While I’m not saying we can change our natural tendency towards pessimism or optimism (and obviously someone with clinical depression will need additional help), I absolutely think we change our overall experience on a daily basis.
How? For starters, a diet with a broad spectrum of nutrients supports our brains and our bodies, endorphin pumping exercise increases cardiovascular health and improves mood and self care work like massage, meditation, yoga and breathing exercises all dissipate stress when done regularly.
If all that seems like way too much to take on at once, I recommend starting with gratitude exercises. Research on gratitude is relatively young but the studies that have been done are showing great promise that there is a connection between feeling grateful and our well being. Gratitude has been shown to reduce stress and boost the immune system. Positive emotions may even reduce the risk of sudden death from heart conditions like CHF and CAD. If you’re not convinced you should try some yet, here’s a great article that goes over several gratitude studies and the mental and physical health benefits participants received.
Gratitude exercises are something you can do every day and most take just a few minutes to do.
Here are some of the gratitude exercises I recommend to clients and have practiced myself:
1. Create a daily gratitude list. Keep a notebook by your bed and each night before bed, write a list of the things you are thankful for each day. It can be something that happened that day or something you are grateful for in general. Try to come up with at least 3 items each night and do this for at least 3 weeks to create a habit. This exercise can even help you get better sleep.
2. Write a gratitude letter. Think of someone in your life who had a positive effect on you (big or small) and write them a letter telling them so. Explain what it was that they did/said and how thankful you are to them because of it. Mail it.
3. Meditate on gratitude. Spend 5 – 10 minutes each day meditating on some of the things you feel thankful for (perhaps it’s your health, your warm home, your children, the food on your table etc). Set a timer and sit comfortably in a quiet place with your eyes closed and begin to focus on your breath.

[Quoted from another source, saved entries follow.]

(** * Warbler: a shallow embedding of forms.py, models.py and app.py

    The development follows the three source modules.  [Forms] holds the
    WTForms field validators and the declared forms, [Models] the four
    tables, the unit of work on top of them and the methods of [User], and
    [App] the Flask view functions together with the request cycle that
    surrounds them.  The statements about the program come last. *)

From stdpp Require Import gmap strings list fin_maps sorting pretty.
From Stdlib Require Import ZArith Lia.

Local Open Scope Z_scope.

(** Python strings are sequences of characters and [len] counts them; here a
    string is a [string] and every [ascii] stands for one character. *)
Definition len (s : string) : Z := Z.of_nat (String.length s).

(** Truthiness of a [str]: only the empty string is falsy. *)
Definition truthy (s : string) : bool :=
  match s with EmptyString => false | String _ _ => true end.

(** [x or default] for an optional string. *)
Definition or_else (x : option string) (default : string) : string :=
  match x with
  | Some s => if truthy s then s else default
  | None => default
  end.

(* ====================================================================== *)
(** * forms.py *)
(* ====================================================================== *)

Module Forms.

(** The submitted form: a multi-dict, kept as the list of its pairs. *)
Definition FormData := list (string * string).

Definition getlist (name : string) (formdata : FormData) : list string :=
  (filter (λ p : string * string, p.1 = name) formdata).*2.

(** A bound field after [process]: the raw values and the coerced value.
    For [StringField], [PasswordField] and [TextAreaField] the value is the
    first raw one, [None] when the field was not submitted. *)
Record Field := mkField { raw_data : list string; data : option string }.

Definition process (formdata : option FormData) (name : string) : Field :=
  match formdata with
  | None => mkField [] None
  | Some fd => let raw := getlist name fd in mkField raw (head raw)
  end.

(** Characters removed by [str.strip()]. *)
Definition is_space (a : Ascii.ascii) : bool :=
  let n := Z.of_nat (Ascii.nat_of_ascii a) in
  ((9 <=? n) && (n <=? 13)) || ((28 <=? n) && (n <=? 32)).

Fixpoint all_space (s : string) : bool :=
  match s with
  | EmptyString => true
  | String a s' => is_space a && all_space s'
  end.

(** [s.strip()] is truthy exactly when [s] has a character that is not
    white space. *)
Definition string_check (s : string) : bool := negb (all_space s).

(** The validators used by forms.py.  [Length] carries [min] and [max],
    with WTForms' default of [-1] for a bound that is not given. *)
Inductive Validator :=
| InputRequired
| Optional
| Length (min max : Z)
| Email
| URL.

Inductive FieldError :=
| RequiredError
| LengthError (min max : Z)
| EmailError
| URLError.

(** What calling a validator does: return, raise [ValidationError], or
    raise [StopValidation] (with or without a message). *)
Inductive Verdict :=
| Return
| ValidationError (e : FieldError)
| StopValidation (e : option FieldError).

(** The checks of [Email] and [URL] live in third-party packages
    (email_validator, a regular expression of WTForms); they are taken as
    given predicates on the submitted value. *)
Class ShapeChecks := {
  valid_email : string → bool;
  valid_url : string → bool
}.

Section validators.
Context `{ShapeChecks}.

Definition call (v : Validator) (field : Field) : Verdict :=
  match v with
  | InputRequired =>
      match raw_data field with
      | r :: _ => if truthy r then Return
                  else StopValidation (Some RequiredError)
      | [] => StopValidation (Some RequiredError)
      end
  | Optional =>
      match raw_data field with
      | [] => StopValidation None
      | r :: _ => if string_check r then Return else StopValidation None
      end
  | Length min max =>
      let length := match data field with
                    | Some s => len s
                    | None => 0
                    end in
      if (min <=? length) && ((max =? -1) || (length <=? max))
      then Return
      else ValidationError (LengthError min max)
  | Email =>
      match data field with
      | Some s => if valid_email s then Return
                  else ValidationError EmailError
      | None => ValidationError EmailError
      end
  | URL =>
      if valid_url (default ""%string (data field)) then Return
      else ValidationError URLError
  end.

(** [Field._run_validation_chain]: validators run in order; a
    [ValidationError] is recorded and the chain goes on, a
    [StopValidation] ends it, the validator having emptied the errors
    collected so far. *)
Fixpoint run_validation_chain (validators : list Validator)
    (field : Field) (errors : list FieldError) : list FieldError :=
  match validators with
  | [] => errors
  | v :: rest =>
      match call v field with
      | Return => run_validation_chain rest field errors
      | ValidationError e => run_validation_chain rest field (errors ++ [e])
      | StopValidation None => []
      | StopValidation (Some e) => [e]
      end
  end.

Definition field_errors (validators : list Validator) (field : Field)
  : list FieldError :=
  run_validation_chain validators field [].

Definition field_validate (validators : list Validator) (field : Field)
  : bool :=
  bool_decide (field_errors validators field = []).

(** A form class: its named fields with their validators. *)
Definition FormClass := list (string * list Validator).

Definition CSRFProtection : FormClass := [].

Definition MessageForm : FormClass :=
  [ ("text"%string, [InputRequired]) ].

Definition UserAddForm : FormClass :=
  [ ("username"%string, [InputRequired; Length (-1) 30]);
    ("email"%string, [InputRequired; Email; Length (-1) 50]);
    ("password"%string, [InputRequired; Length 6 50]);
    ("image_url"%string, [Optional; URL; Length (-1) 255]) ].

Definition LoginForm : FormClass :=
  [ ("username"%string, [InputRequired; Length (-1) 30]);
    ("password"%string, [InputRequired; Length 6 50]) ].

(** [form.validate()]: the CSRF token is checked like any other field,
    then every field runs its chain; the form is valid when none of them
    reported an error. *)
Definition validate (form : FormClass) (csrf_token_ok : bool)
    (formdata : option FormData) : bool :=
  csrf_token_ok &&
  forallb (λ nf : string * list Validator,
             field_validate nf.2 (process formdata nf.1)) form.

Definition UserEditForm : FormClass :=
  [ ("username"%string, [InputRequired; Length (-1) 30]);
    ("email"%string, [InputRequired; Email; Length (-1) 50]);
    ("image_url"%string, [Optional; Length (-1) 255; URL]);
    ("header_image_url"%string, [Optional; Length (-1) 255; URL]);
    ("bio"%string, []);
    ("password"%string, [InputRequired; Length 6 50]) ].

With every inhale, think to yourself “I offer gratitude for___________”. With every exhale, think to yourself “Thank you” or “I am blessed.”
4. Start a gratitude journal. Once a week, sit down and write about all the things you are grateful for that week. Go in as much depth as you feel like. Let all the good things come out on paper. Squash the negative thoughts (at least in this journal). Some weeks you may find this hard if things aren’t going so well – but dig deep. You will find something.

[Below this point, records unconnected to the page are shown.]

(** If it succeeds, a statement on a transaction has found it open. *)
Lemma tx_stmt_Ok {A} (f : Store → result A * Store) env (c : Conn) a c' :
  tx_stmt f env c = (Ok a, c') →
  tx_open c = true ∧ fails env (calls c) = false ∧
  f (work c) = (Ok a, work c') ∧ tx_open c' = true ∧ committed c' = committed c.
Proof.
  unfold tx_stmt, call. destruct (tx_open c) eqn:Ho; [|done].
  destruct (fails env (calls c)); [done|]. simpl.
  destruct (f (work c)) as [r w]. intros [= -> <-]. done.
Qed.

Lemma Commit_run env (c : Conn) :
  tx_open c = true → fails env (calls c) = false →
  committed (Commit env c).2 = work c.
Proof. intros Ho Hf. unfold Commit, call. by rewrite Ho, Hf. Qed.

(** ** An intake is consumed once *)

Lemma wp_bind_on_ok {A B} env (m : M A) (f : A → M B) (Q : B → Conn → Prop) c :
  (∀ a c', wp env (f a) (on_ok Q) c') → wp env (m ≫= f) (on_ok Q) c.
Proof.
  intros Hf. apply wp_bind. unfold wp at 1.
  destruct (m env c) as [[a|e|] c']; simpl; [apply Hf|done..].
Qed.

Lemma createMaterial_end_consumes env material materialId priceId (c : Conn) :
  wp env (createMaterial_end material materialId priceId)
    (on_ok (λ _ c', tx_open c' = true ∧
                    incoming_materials (work c') !! MaterialID material = None)) c.
Proof.
  unfold createMaterial_end. apply wp_bind, wp_or_rollback.
  unfold deleteIncomingMaterial. apply wp_tx_stmt; simpl; try done.
  intros Ho _. apply wp_bind, wp_or_rollback.
  unfold addTranscation. apply wp_tx_stmt; simpl; try done.
  intros _ _. apply wp_ret. simpl. split; [done|]. apply lookup_delete_eq.
Qed.

Lemma createMaterial_consumes env material s id (s1 : Store) :
  no_fault env →
  run (createMaterial material) env s = (Ok id, s1) →
  incoming_materials s1 !! MaterialID material = None.
Proof.
  intros Hnf. unfold run, createMaterial. rewrite bind_run, BeginTx_run, Hnf.
  unfold with_defer.
  match goal with |- context [(?m ≫= ?f) env ?c1] =>
    assert (wp env (m ≫= f)
      (on_ok (λ _ c', tx_open c' = true ∧
                      incoming_materials (work c') !! MaterialID material = None)) c1) as Hk;
    [|unfold wp in Hk; destruct ((m ≫= f) env c1) as [[a|e|] c2]; [|done..]]
  end.
  { apply wp_bind_on_ok. intros incomingMaterial c1. cbv zeta.
    apply wp_bind_on_ok. intros materialId c2. case_decide.
    - apply wp_bind_on_ok. intros priceId c3. apply createMaterial_end_consumes.
    - apply wp_bind_on_ok. intros materialId' c3.
      apply wp_bind_on_ok. intros materialId'' c4.
      apply wp_bind_on_ok. intros priceId c5. apply createMaterial_end_consumes. }
  simpl in Hk. destruct Hk as [Ho Hnone].
  intros [= _ <-]. by rewrite Commit_run.
Qed.

(** Once a Receive of an intake has succeeded in a run in which the
    store answered every call, its Commit too, a second Receive of the
    same intake fails and leaves the store as the first one left it,
    whatever the store does during the second call; when the store
    answers every call, the error is that no row was found. *)
Lemma second_receive_finds_nothing env (s : Store) material s1 :
  no_fault env →
  exec (Receive material) env s = (Ok (), s1) →
  ∀ material' env',
    MaterialID material' = MaterialID material →
    (∃ e, exec (Receive material') env' s1 = (Err e, s1)) ∧
    (no_fault env' → exec (Receive material') env' s1 = (Err ErrNoRows, s1)).
Proof.
  intros Hnf Hrun material' env' Hid.
  assert (incoming_materials s1 !! MaterialID material' = None) as Hnone.
  { rewrite Hid. unfold exec in Hrun.
    destruct (run (createMaterial material) env s) as [[id|e|] s1'] eqn:Hr;
      simplify_eq. by eapply createMaterial_consumes. }
  assert (∀ c : Conn, tx_open c = false → committed (Commit env' c).2 = committed c)
    as Hcommit.
  { intros c Ho. unfold Commit. by rewrite Ho. }
  cut (∃ e, exec (Receive material') env' s1 = (Err e, s1) ∧
            (no_fault env' → e = ErrNoRows)).
  { intros (e & He & Hnf'). split; [by exists e|]. intros H. by rewrite He, Hnf'. }
  unfold exec, run, createMaterial. rewrite bind_run, BeginTx_run. simpl calls.
  destruct (fails env' 0%nat) eqn:Hf0.
  { eexists. split; [done|]. intros Hnf'. by rewrite Hnf' in Hf0. }
  unfold with_defer. rewrite bind_run. unfold or_rollback at 1, tx_stmt at 1, call.
  simpl. destruct (fails env' 1%nat) eqn:Hf1; simpl.
  { eexists. split; [done|]. intros Hnf'. by rewrite Hnf' in Hf1. }
  rewrite Hnone. simpl. by eexists.
Qed.

(** ** The log reconciles with the lots *)

Lemma ledger_sum_snoc id log t :
  ledger_sum id (log ++ [t]) =
  ledger_sum id log + (if decide (trx_priceId t = id) then trx_qty t else 0).
Proof.
  unfold ledger_sum. rewrite filter_app, fmap_app, foldr_app. simpl.
  rewrite filter_cons, filter_nil.
  assert (∀ l a, foldr Z.add a l = foldr Z.add 0 l + a) as Hf.
  { induction l as [|x l IH]; intros a; simpl; [lia|]. rewrite IH. lia. }
  case_decide; simpl.
  - rewrite Hf. lia.
  - lia.
Qed.

Lemma ledger_sum_absent (st : Store) id :
  (∀ t, t ∈ transactions_log st → is_Some (prices st !! trx_priceId t)) →
  prices st !! id = None → ledger_sum id (transactions_log st) = 0.
Proof.
  intros Hd Hn. unfold ledger_sum.
  induction (transactions_log st) as [|t l IH]; [done|].
  rewrite filter_cons. case_decide as Ht.
  - destruct (Hd t) as [row Hrow]; [by left|]. rewrite Ht, Hn in Hrow. done.
  - apply IH. intros t' Hin. apply Hd. by right.
Qed.

Lemma same_ledger_reconciled (st st' : Store) :
  same_ledger st st' → reconciled st → reconciled st'.
Proof. intros [Hp Hl]. unfold reconciled. by rewrite Hp, Hl. Qed.

Lemma same_ledger_owes id q (st st' : Store) :
  same_ledger st st' → owes id q st → owes id q st'.
Proof. intros [Hp Hl]. unfold owes. by rewrite Hp, Hl. Qed.

Lemma reconciled_add (st : Store) id row q :
  reconciled st → prices st !! id = Some row →
  owes id q (set_prices (<[id := add_quantity q row]> (prices st)) st).
Proof.
  intros [Hr Hd] Hrow. split; [|split]; simpl.
  - intros id' row' Hl. destruct (decide (id = id')) as [<-|Hne].
    + rewrite lookup_insert_eq in Hl. simplify_eq. simpl.
      rewrite decide_True by done. by rewrite (Hr id row).
    + rewrite lookup_insert_ne in Hl by done. rewrite decide_False by done.
      rewrite (Hr id' row') by done. lia.
  - by rewrite lookup_insert_eq.
  - intros t Ht. rewrite lookup_insert. case_decide; [done|]. by apply Hd.
Qed.

Lemma reconciled_new (st : Store) id row :
  reconciled st → prices st !! id = None →
  owes id (pr_quantity row) (set_prices (<[id := row]> (prices st)) st).
Proof.
  intros [Hr Hd] Hn. split; [|split]; simpl.
  - intros id' row' Hl. destruct (decide (id = id')) as [<-|Hne].
    + rewrite lookup_insert_eq in Hl. simplify_eq.
      rewrite decide_True by done. by rewrite ledger_sum_absent.
    + rewrite lookup_insert_ne in Hl by done. rewrite decide_False by done.
      rewrite (Hr id' row') by done. lia.
  - by rewrite lookup_insert_eq.
  - intros t Ht. rewrite lookup_insert. case_decide; [done|]. by apply Hd.
Qed.

Lemma owes_logged (st : Store) t :
  owes (trx_priceId t) (trx_qty t) st →
  reconciled (set_log (transactions_log st ++ [t]) st).
Proof.
  intros (Ho & Hs & Hd). split; simpl.
  - intros id row Hl. rewrite ledger_sum_snoc, (Ho id row Hl).
    destruct (decide (id = trx_priceId t)) as [->|Hne].
    + by rewrite decide_True.
    + by rewrite decide_False.
  - intros t' [Hin|Hin]%elem_of_app; [by apply Hd|].
    apply list_elem_of_singleton in Hin as ->. done.
Qed.

Lemma next_id_fresh {A} (t : gmap Z A) : t !! next_id t = None.
Proof.
  destruct (t !! next_id t) as [a|] eqn:Hl; [|done]. exfalso.
  apply elem_of_map_to_list in Hl.
  assert (∀ l : list (Z * A), ∀ k a, (k, a) ∈ l → k ≤ foldr Z.max 0 l.*1) as Hmax.
  { induction l as [|[k' a'] l IH]; intros k b Hin; [by apply elem_of_nil in Hin|].
    simpl. apply elem_of_cons in Hin as [Heq|Hin].
    - simplify_eq. apply Z.le_max_l.
    - specialize (IH _ _ Hin). etrans; [exact IH|apply Z.le_max_r]. }
  specialize (Hmax _ _ _ Hl). unfold next_id in Hmax. lia.
Qed.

5. Schedule a gratitude visit. Maybe you’re not the writing type. No worries! Instead of writing a gratitude letter as outlined in #2, schedule a visit, lunch or coffee with a person you’d like to express your gratitude to. It doesn’t need to be something major. The idea is that it will make you and them feel good (and that’s good – it’s infectious!).
6. Express gratitude before you get out of bed. If you can’t do anything else, before you even get out of bed in the morning, express gratitude out loud or even in your head. Thank you for waking up! Thank you for a good night’s sleep. Thank you for this sunny day. Thank you for the sleepy person laying next to me. You get the idea.
7. Say thank you in a conscious way. How often do we say please, thank you, you’re welcome etc in a robotic, routine way? It’s great that we are polite, it’s not so great that there often isn’t any feeling behind it. When you express gratitude thoughtfully and sincerely on a daily basis, it will have a greater impact on the person you are saying it to (and on you as well). Continue to say thank you, you’re welcome etc but before you say it, pause and connect the thought of gratitude directly to the person you are saying it to. Thoughtful and conscious acts have an effect on our bodies and our minds.